Vesicular glutamate transporter 2 is required for the respiratory and parasympathetic activation produced by optogenetic stimulation of catecholaminergic neurons in the rostral ventrolateral medulla of mice in vivo



Catecholaminergic neurons of the rostral ventrolateral medulla (RVLM-CA neurons; C1 neurons) contribute to the sympathetic, parasympathetic and neuroendocrine responses elicited by physical stressors such as hypotension, hypoxia, hypoglycemia, and infection. Most RVLM-CA neurons express vesicular glutamate transporter (VGLUT)2, and may use glutamate as a ionotropic transmitter, but the importance of this mode of transmission in vivo is uncertain. To address this question, we genetically deleted VGLUT2 from dopamine-β-hydroxylase-expressing neurons in mice [DβHCre/0;VGLUT2flox/flox mice (cKO mice)]. We compared the in vivo effects of selectively stimulating RVLM-CA neurons in cKO vs. control mice (DβHCre/0), using channelrhodopsin-2 (ChR2–mCherry) optogenetics. ChR2–mCherry was expressed by similar numbers of rostral ventrolateral medulla (RVLM) neurons in each strain (~400 neurons), with identical selectivity for catecholaminergic neurons (90–99% colocalisation with tyrosine hydroxylase). RVLM-CA neurons had similar morphology and axonal projections in DβHCre/0 and cKO mice. Under urethane anesthesia, photostimulation produced a similar pattern of activation of presumptive ChR2-positive RVLM-CA neurons in DβHCre/0 and cKO mice. Photostimulation in conscious mice produced frequency-dependent respiratory activation in DβHCre/0 mice but no effect in cKO mice.

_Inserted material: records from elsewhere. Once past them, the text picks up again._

Lemma fan_faults_past_16_witness :
  wp (for_each ops_example (run_op (T := fan_virt))) fan_example (fun _ d' _ => fan_wf d') /\
  for_each (OpWork 17 :: ops_example) (run_op (T := fan_virt)) fan_example = Stop OutOfBounds.
Proof.
  assert (Forall op_args (OpWork 17 :: ops_example)) as Hargs
    by (repeat constructor; cbn; unfold fan_nr, FAN_MAX_NUM, is_u8; lia).
  pose proof (fan_faults_past_16 (T := fan_virt) ops_example fan_example fan_example_wf
    (Forall_inv_tail Hargs)) as H1.
  pose proof (fan_faults_past_16 (T := fan_virt) (OpWork 17 :: ops_example) fan_example fan_example_wf
    Hargs) as H2.
  rewrite decide_True in H1 by (repeat constructor; cbn; unfold FAN_MAX_NUM; lia).
  rewrite decide_False in H2
    by (intros [Hf _]%Forall_cons; cbn in Hf; unfold FAN_MAX_NUM in Hf; lia).
  exact (conj H1 H2).
Defined.

Lemma virt_set_then_show_witness :
  wp (set_pwm 3 "300") fan_example (fun r d' _ =>
    r = str_len "300" /\ fan_wf d' /\
    (forall nr', fan_nr nr' -> nr' <> 3 ->
       pwm d' !! Z.to_nat (nr' - 1) = pwm fan_example !! Z.to_nat (nr' - 1)) /\
    wp (show_pwm (T := fan_virt) 3 0) d' (fun r _ _ => r.2 = sprintf_d (clamp_val 300 0 255)) /\
    wp (show_fan (T := fan_virt) 3 (0, 0)) d' (fun r _ _ =>
      exists rpm, r.2 = sprintf_d rpm /\ 0 <= rpm <= FAN_MAX_RPM /\
        rpm = clamp_val 300 0 255 * FAN_MAX_RPM / 255)).
Proof.
  apply (virt_set_then_show 3 "300" 300 0 (0, 0) fan_example fan_example_wf);
    [unfold fan_nr, FAN_MAX_NUM; lia|vm_compute; reflexivity].
Defined.

Lemma smbus_update_messages_witness :
  good_bus /\
  wp (run_op (T := fan_smbus) (OpWork 2)) fan_example (fun _ d' es =>
    fan_wf d' /\ pwm d' = pwm fan_example /\ Forall (pec_valid 0) (i2c_sent es) /\
    i2c_sent es = seqZ 1 2 ≫= (fun nr =>
      match pwm fan_example !! Z.to_nat (nr - 1) with
      | Some v => replicate 50 (pwm_message nr v)
      | None => []
      end)).
Proof.
  assert good_bus as H by done. split; [exact H|].
  apply (smbus_update_messages 2 fan_example H fan_example_wf). unfold FAN_MAX_NUM. lia.
Defined.

Lemma smbus_no_deadlock_witness :
  exists threads, Forall2 (op_trace (T := fan_smbus)) [OpSetPwm 3 "200"; OpWork 2] threads /\
    (lock_finished (lock_start threads) \/ exists c', lock_step (lock_start threads) c').
Proof.
  assert (exists threads, Forall2 (op_trace (T := fan_smbus)) [OpSetPwm 3 "200"; OpWork 2] threads)
    as [threads Hth].
  { eexists. constructor; [|constructor; [|constructor]];
      exists fan_example; eexists _, _; (split; [vm_compute; reflexivity|reflexivity]). }
  exists threads. split; [exact Hth|]. exact (smbus_no_deadlock _ threads _ Hth (rtc_refl _ _)).
Defined.

Lemma virt_deadlock_witness :
  exists tr1 tr2 c,
    op_trace (T := fan_virt) (OpShowPwm 3 0) tr1 /\ op_trace (T := fan_virt) (OpWork 4) tr2 /\
    rtc lock_step (lock_start [tr1; tr2]) c /\ ~ lock_finished c /\ forall c', ~ lock_step c c'.
Proof.
  apply (virt_deadlock 3 0 4 fan_example fan_example_wf); unfold fan_nr, FAN_MAX_NUM; lia.
Defined.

Similarly, photostimulation under urethane anesthesia strongly activated efferent vagal nerve activity in DβHCre/0 mice only. Vagal responses were unaffected by α1-adrenoreceptor blockade. In conclusion, two responses evoked by RVLM-CA neuron stimulation in vivo require the expression of VGLUT2 by these neurons, suggesting that the acute autonomic responses driven by RVLM-CA neurons are mediated by glutamate.